▸ TASK GOAL: Report back every line from the entries below in which the word "then" occurs.

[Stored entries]
○ ○ ○ ○ ○ ○ ○

(** * conv.py: wrappers around mplayer, mencoder, ffmpeg and yamdi

    A shallow embedding of the module [conv.py] (Python 2).  Python byte
    strings are [string] (lists of 8-bit [ascii]), Python integers are [Z],
    dictionaries are [gmap], and the functions that start subprocesses or
    touch the file system run in a state-and-exception monad over an
    explicit [World]. *)

From Stdlib Require Import ZArith Ascii String List Lia Bool.
From Stdlib Require Import DecimalString DecimalPos.
From stdpp Require Import base gmap strings list.

Local Open Scope Z_scope.

(* stdpp blocks [simpl] on string concatenation; the proofs below compute
   with it. *)
#[local] Arguments String.append !s1 s2 : simpl nomatch.

(** ** Python strings *)

Module Py.

(** [a + b] on [str]. *)
Notation "a +++ b" := (String.append a b)
  (at level 60, right associativity).

(** [sep.join(parts)]. *)
Fixpoint join (sep : string) (parts : list string) : string :=
  match parts with
  | [] => ""
  | [p] => p
  | p :: ps => p +++ sep +++ join sep ps
  end.

(** [s.replace(c, new)] for a one-character pattern [c]: every occurrence
    of [c], left to right, becomes [new]. *)
Fixpoint replace_char (c : ascii) (new : string) (s : string) : string :=
  match s with
  | EmptyString => EmptyString
  | String a s' =>
      if Ascii.eqb a c then new +++ replace_char c new s'
      else String a (replace_char c new s')
  end.

(** [s.startswith(p)]. *)
Definition startswith (p s : string) : bool := String.prefix p s.

(** [needle in s]: substring test. *)
Fixpoint contains (needle s : string) : bool :=
  if String.prefix needle s then true
  else match s with
       | EmptyString => false
       | String _ s' => contains needle s'
       end.
Lemma add_full fw a : MAX_FUNCTIONARRAY_SIZE ≤ curr_size a → add fw a = a.
Proof.
  intros Hfull. unfold add.
  by destruct (Z.leb_spec MAX_FUNCTIONARRAY_SIZE (curr_size a)); [|lia].
Qed.

Lemma size_invariant_add fw a : size_invariant a → size_invariant (add fw a).
Proof.
  intros (Hn & Hm & Hk). unfold size_invariant.
  rewrite add_curr_size, add_m_size.
  destruct (Z.leb_spec MAX_FUNCTIONARRAY_SIZE (curr_size a)); [done|].
  destruct (Z.leb_spec (m_size a) (curr_size a)).
  - pose proof (pow2_pos _ Hk). pose proof (pow2_below_cap _ Hk).
    split; [lia|]. split; [lia|]. by apply pow2_double.
  - split; [lia|]. done.
Qed.

Lemma remove_out_of_range index a :
  index < 0 ∨ curr_size a ≤ index → remove index a = a.
Proof.
  intros Hi. unfold remove.
  destruct (Z.leb_spec (curr_size a) index); [done|].
  by destruct (Z.ltb_spec index 0); [|lia].
Qed.

Lemma remove_curr_size index a :
  0 ≤ index < curr_size a → curr_size (remove index a) = curr_size a - 1.
Proof.
  intros Hi. unfold remove.
  destruct (Z.leb_spec (curr_size a) index); [lia|].
  destruct (Z.ltb_spec index 0); [lia|].
  rewrite swap_exchanges. simpl. by destruct (_ <? _).
Qed.

Lemma remove_m_size index a :
  0 ≤ index < curr_size a →
  m_size (remove index a)
  = if curr_size a - 1 <? m_size a ÷ 2 then m_size a ÷ 2 else m_size a.
Proof.
  intros Hi. unfold remove.
  destruct (Z.leb_spec (curr_size a) index); [lia|].
  destruct (Z.ltb_spec index 0); [lia|].
  rewrite swap_exchanges. simpl. by destruct (_ <? _).
Qed.

Lemma size_invariant_remove index a :
  size_invariant a → size_invariant (remove index a).
Proof.
  intros Ha. destruct (decide (0 ≤ index < curr_size a)) as [Hi|Hi].
  - destruct Ha as (Hn & Hm & Hk). unfold size_invariant.
    rewrite remove_curr_size, remove_m_size by done.
    destruct (Z.ltb_spec (curr_size a - 1) (m_size a ÷ 2)) as [Hlt|Hge].
    + assert (1 < m_size a) as H1.
      { pose proof (pow2_pos _ Hk).
        destruct (decide (m_size a = 1)) as [E|]; [|lia].
        rewrite E in Hlt. change (1 ÷ 2) with 0 in Hlt. lia. }
      destruct (pow2_halve _ H1 Hk) as [Hhalf Hk'].
      split; [lia|]. split; [lia|]. done.
    + split; [lia|]. done.
  - rewrite remove_out_of_range by lia. done.
Qed.

Lemma size_invariant_sort a : size_invariant a → size_invariant (sort a).
Proof. done. Qed.

Lemma size_invariant_offsetDelayBy x a :
  size_invariant a → size_invariant (offsetDelayBy x a).
Proof. done. Qed.

(** ** The array under [add] and [remove] *)

Lemma take_S_insert (l : list function) (n : nat) (x : function) :
  (n < length l)%nat → take (S n) (<[n := x]> l) = take n l ++ [x].
Proof.
  intros Hn. rewrite (take_S_r _ n x).
  - by rewrite take_insert_ge by lia.
  - by apply list_lookup_insert_eq.
Qed.

Lemma well_formed_bounds a :
  well_formed a →
  0 ≤ curr_size a ≤ Z.of_nat (length (tasks a)) ∧
  Z.of_nat (length (tasks a)) = m_size a.
Proof. intros [(Hn & Hm & Hk) Hlen]. lia. Qed.

Lemma allocate_curr_size newSize a :
  curr_size (allocate newSize a) = curr_size a.
Proof. done. Qed.

Lemma allocate_m_size newSize a : m_size (allocate newSize a) = newSize.
Proof. done. Qed.

Lemma add_live fw a :
  well_formed a → curr_size a < MAX_FUNCTIONARRAY_SIZE →
  live (add fw a) = live a ++ [fw].
Proof.
  intros Hwf Hroom. destruct (well_formed_bounds a Hwf) as [Hn Hlen].
  destruct Hwf as [(_ & _ & Hk) _]. pose proof (pow2_pos _ Hk) as Hpos.
  unfold add, live.
  destruct (Z.leb_spec MAX_FUNCTIONARRAY_SIZE (curr_size a)); [lia|].
  destruct (Z.leb_spec (m_size a) (curr_size a));
    cbn [tasks curr_size m_size]; rewrite ?allocate_curr_size;
    rewrite assign_copies;
    replace (Z.to_nat (curr_size a + 1)) with (S (Z.to_nat (curr_size a)))
      by lia.
  - rewrite allocate_tasks by lia.
    rewrite take_S_insert.
    + rewrite take_app_le by (rewrite length_take; lia).
      by rewrite take_take, Nat.min_id.
    + rewrite length_app, length_take, length_replicate. lia.
  - apply take_S_insert. lia.
Qed.

Lemma well_formed_add fw a : well_formed a → well_formed (add fw a).
Proof.
  intros Hwf. split; [apply size_invariant_add, Hwf|].
  destruct (well_formed_bounds a Hwf) as [Hn Hlen].
  destruct Hwf as [(_ & _ & Hk) Hlen']. pose proof (pow2_pos _ Hk) as Hpos.
  unfold add.
  destruct (Z.leb_spec MAX_FUNCTIONARRAY_SIZE (curr_size a)); [done|].
  destruct (Z.leb_spec (m_size a) (curr_size a));
    cbn [tasks curr_size m_size];
    rewrite ?allocate_curr_size, ?allocate_m_size, length_insert.
  - rewrite allocate_tasks by lia.
    rewrite length_app, length_take, length_replicate. lia.
  - done.
Qed.

Lemma remove_in_range index a :
  0 ≤ index < curr_size a →
  remove index a
  = let a' := sort (mkAsync (m_size a) (curr_size a - 1)
                      (<[Z.to_nat index :=
                           tasks a !!! Z.to_nat (curr_size a - 1)]> (tasks a))) in
    if curr_size a - 1 <? m_size a ÷ 2 then deallocate (m_size a ÷ 2) a'
    else a'.
Proof.
  intros Hi. unfold remove.
  destruct (Z.leb_spec (curr_size a) index); [lia|].
  destruct (Z.ltb_spec index 0); [lia|].
  by rewrite swap_exchanges.
Qed.

(** Overwriting slot [i] with the last of [n] live tasks and dropping the
    last slot removes exactly the task that was at [i]. *)
Lemma overwrite_with_last (ts : list function) (n i : nat) :
  (i < n ≤ length ts)%nat →
  take n ts ≡ₚ ts !!! i :: take (n - 1) (<[i := ts !!! (n - 1)%nat]> ts).
Proof.
  intros Hi.
  destruct (lookup_lt_is_Some_2 ts (n - 1) ltac:(lia)) as [z Hz].
  rewrite (list_lookup_total_correct ts (n - 1) z Hz).
  replace n with (S (n - 1)) at 1 by lia.
  rewrite (take_S_r ts (n - 1) z Hz).
  destruct (decide (i = n - 1)%nat) as [->|Hne].
  - rewrite take_insert_ge by lia.
    rewrite (list_lookup_total_correct ts (n - 1) z Hz).
    by rewrite Permutation_app_comm.
  - destruct (lookup_lt_is_Some_2 ts i ltac:(lia)) as [x Hx].
    rewrite (list_lookup_total_correct ts i x Hx).
    rewrite take_insert_lt by lia.
    assert (take (n - 1) ts !! i = Some x) as Hx'
      by (rewrite lookup_take_lt by lia; done).
    rewrite insert_take_drop by (rewrite length_take; lia).
    rewrite <-(take_drop_middle (take (n - 1) ts) i x Hx') at 1.
    rewrite <-!Permutation_middle, app_nil_r. simpl.
    apply Permutation_swap.
Qed.

Lemma half_bounds (m : Z) : 0 ≤ m → 0 ≤ m ÷ 2 ≤ m.
Proof.
  intros Hm. rewrite Z.quot_div_nonneg by lia.
  Z.div_mod_to_equations. lia.
Qed.

Lemma remove_live index a :
  well_formed a → 0 ≤ index < curr_size a →
  live a ≡ₚ tasks a !!! Z.to_nat index :: live (remove index a).
Proof.
  intros Hwf Hi. destruct (well_formed_bounds a Hwf) as [Hn Hlen].
  rewrite remove_in_range by done.
  set (a1 := mkAsync _ _ _). cbv zeta.
  assert (length (tasks a1) = length (tasks a)) as Hlen1
    by apply length_insert.
  assert (curr_size a1 = curr_size a - 1) as Hn1 by done.
  assert (length (tasks (sort a1)) = length (tasks a)) as Hlen2
    by (rewrite sort_tasks_length; lia).
  assert (live a ≡ₚ tasks a !!! Z.to_nat index :: live (sort a1)) as Hperm.
  { rewrite sort_live by lia. unfold live. rewrite Hn1.
    subst a1. cbn [tasks].
    replace (Z.to_nat (curr_size a - 1))
      with (Z.to_nat (curr_size a) - 1)%nat by lia.
    apply overwrite_with_last. lia. }
  destruct (Z.ltb_spec (curr_size a - 1) (m_size a ÷ 2)) as [Hlt|Hge];
    [|done].
  rewrite Hperm. f_equiv.
  pose proof (half_bounds (m_size a) ltac:(lia)) as Hhalf.
  set (h := m_size a ÷ 2) in *.
  unfold live at 2. rewrite deallocate_tasks by lia.
  change (curr_size (deallocate h (sort a1))) with (curr_size a1).
  rewrite take_take, Nat.min_l by lia. done.
Qed.

Lemma well_formed_remove index a : well_formed a → well_formed (remove index a).
Proof.
  intros Hwf. split; [apply size_invariant_remove, Hwf|].
  destruct (decide (0 ≤ index < curr_size a)) as [Hi|Hi];
    [|rewrite remove_out_of_range by lia; apply Hwf].
  destruct (well_formed_bounds a Hwf) as [Hn Hlen].
  rewrite remove_in_range by done.
  set (a1 := mkAsync _ _ _). cbv zeta.
  assert (length (tasks a1) = length (tasks a)) as Hlen1
    by apply length_insert.
  assert (curr_size a1 = curr_size a - 1) as Hn1 by done.
  assert (length (tasks (sort a1)) = length (tasks a)) as Hlen2
    by (rewrite sort_tasks_length; lia).
  pose proof (half_bounds (m_size a) ltac:(lia)) as Hhalf.
  set (h := m_size a ÷ 2) in *.
  destruct (Z.ltb_spec (curr_size a - 1) h) as [Hlt|Hge].
  - rewrite deallocate_tasks by lia.
    change (m_size (deallocate h (sort a1))) with h.
    rewrite length_take_le; lia.
  - rewrite sort_m_size. change (m_size a1) with (m_size a). lia.
Qed.

Lemma well_formed_sort a : well_formed a → well_formed (sort a).
Proof.
  intros Hwf. destruct (well_formed_bounds a Hwf) as [Hn Hlen].
  split; [apply Hwf|]. rewrite sort_tasks_length by lia. apply Hwf.
Qed.

Lemma well_formed_offsetDelayBy x a :
  well_formed a → well_formed (offsetDelayBy x a).
Proof.
  intros Hwf. destruct (well_formed_bounds a Hwf) as [Hn Hlen].
  split; [apply Hwf|]. rewrite offsetDelayBy_tasks_length by lia. apply Hwf.
Qed.

Lemma well_formed_new : well_formed Async_new.
Proof.
  split; [|done]. split; [simpl; lia|].
  split; [unfold MAX_FUNCTIONARRAY_SIZE; simpl; lia | by exists 0%nat].
Qed.

(** ** The run loop *)

Section RunLoopFacts.

Variable micros : nat → Z.

(** The three ways out of one pass, by the conditions the source tests. *)
Lemma iteration_cases (a : Async) (w : World) (r : Z) :
  run (tasks a !!! 0%nat) (getStep (tasks a !!! 0%nat))
      (getId (tasks a !!! 0%nat)) = Some r →
  let a1 := after_head r a in
  let d := get_delay true (tasks a1 !!! 0%nat) in
  let e := time_spent_in micros w in
  iteration micros a w
  = if curr_size a1 =? 0
    then Some (Break, a1,
               mkWorld (S (clock_reads w)) (events (after_clock a w)))
    else if d <=? e
    then Some (Continue, offsetDelayBy e a1, after_clock a w)
    else Some (Continue, offsetDelayBy (d - e) a1,
               wait (d - e) true (after_clock a w)).
Proof.
  intros Hr. unfold iteration, read_clock. rewrite Hr.
  unfold emit. cbn [mbind option_bind clock_reads events].
  fold (after_head r a). unfold time_spent_in, after_clock.
  destruct (curr_size (after_head r a) =? 0); [done|].
  by destruct (_ <=? _).
Qed.

Lemma iteration_undefined (a : Async) (w : World) :
  m_func (tasks a !!! 0%nat) = None → iteration micros a w = None.
Proof. intros Hnull. unfold iteration, read_clock, run. by rewrite Hnull. Qed.

Section Preservation.

Variable P : Async → Prop.
Hypothesis P_reschedule : ∀ r a, P a → P (reschedule r a).
Hypothesis P_remove : ∀ index a, P a → P (remove index a).
Hypothesis P_sort : ∀ a, P a → P (sort a).
Hypothesis P_offsetDelayBy : ∀ x a, P a → P (offsetDelayBy x a).

Lemma after_head_preserves r a : P a → P (after_head r a).
Proof.
  intros Ha. unfold after_head. apply P_sort. destruct (0 <? r); auto.
Qed.

Lemma iteration_preserves a w flow a' w' :
  P a → iteration micros a w = Some (flow, a', w') → P a'.
Proof.
  intros Ha Hit.
  destruct (run (tasks a !!! 0%nat) (getStep (tasks a !!! 0%nat))
              (getId (tasks a !!! 0%nat))) as [r|] eqn:Hr.
  - rewrite (iteration_cases a w r Hr) in Hit. cbv zeta in Hit.
    pose proof (after_head_preserves r a Ha) as H1.
    destruct (curr_size (after_head r a) =? 0); [by simplify_eq|].
    destruct (_ <=? _); simplify_eq; by apply P_offsetDelayBy.
  - unfold run in Hr.
    destruct (m_func (tasks a !!! 0%nat)) eqn:Hf; [done|].
    by rewrite iteration_undefined in Hit.
Qed.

○ ○ ○ ○ ○ ○ ○

▸ RESPONSE AREA:
      if Ascii.eqb a c then new +++ replace_char c new s'
  if String.prefix needle s then true
  = if curr_size a - 1 <? m_size a ÷ 2 then m_size a ÷ 2 else m_size a.
    if curr_size a - 1 <? m_size a ÷ 2 then deallocate (m_size a ÷ 2) a'
    then Some (Break, a1,
    then Some (Continue, offsetDelayBy e a1, after_clock a w)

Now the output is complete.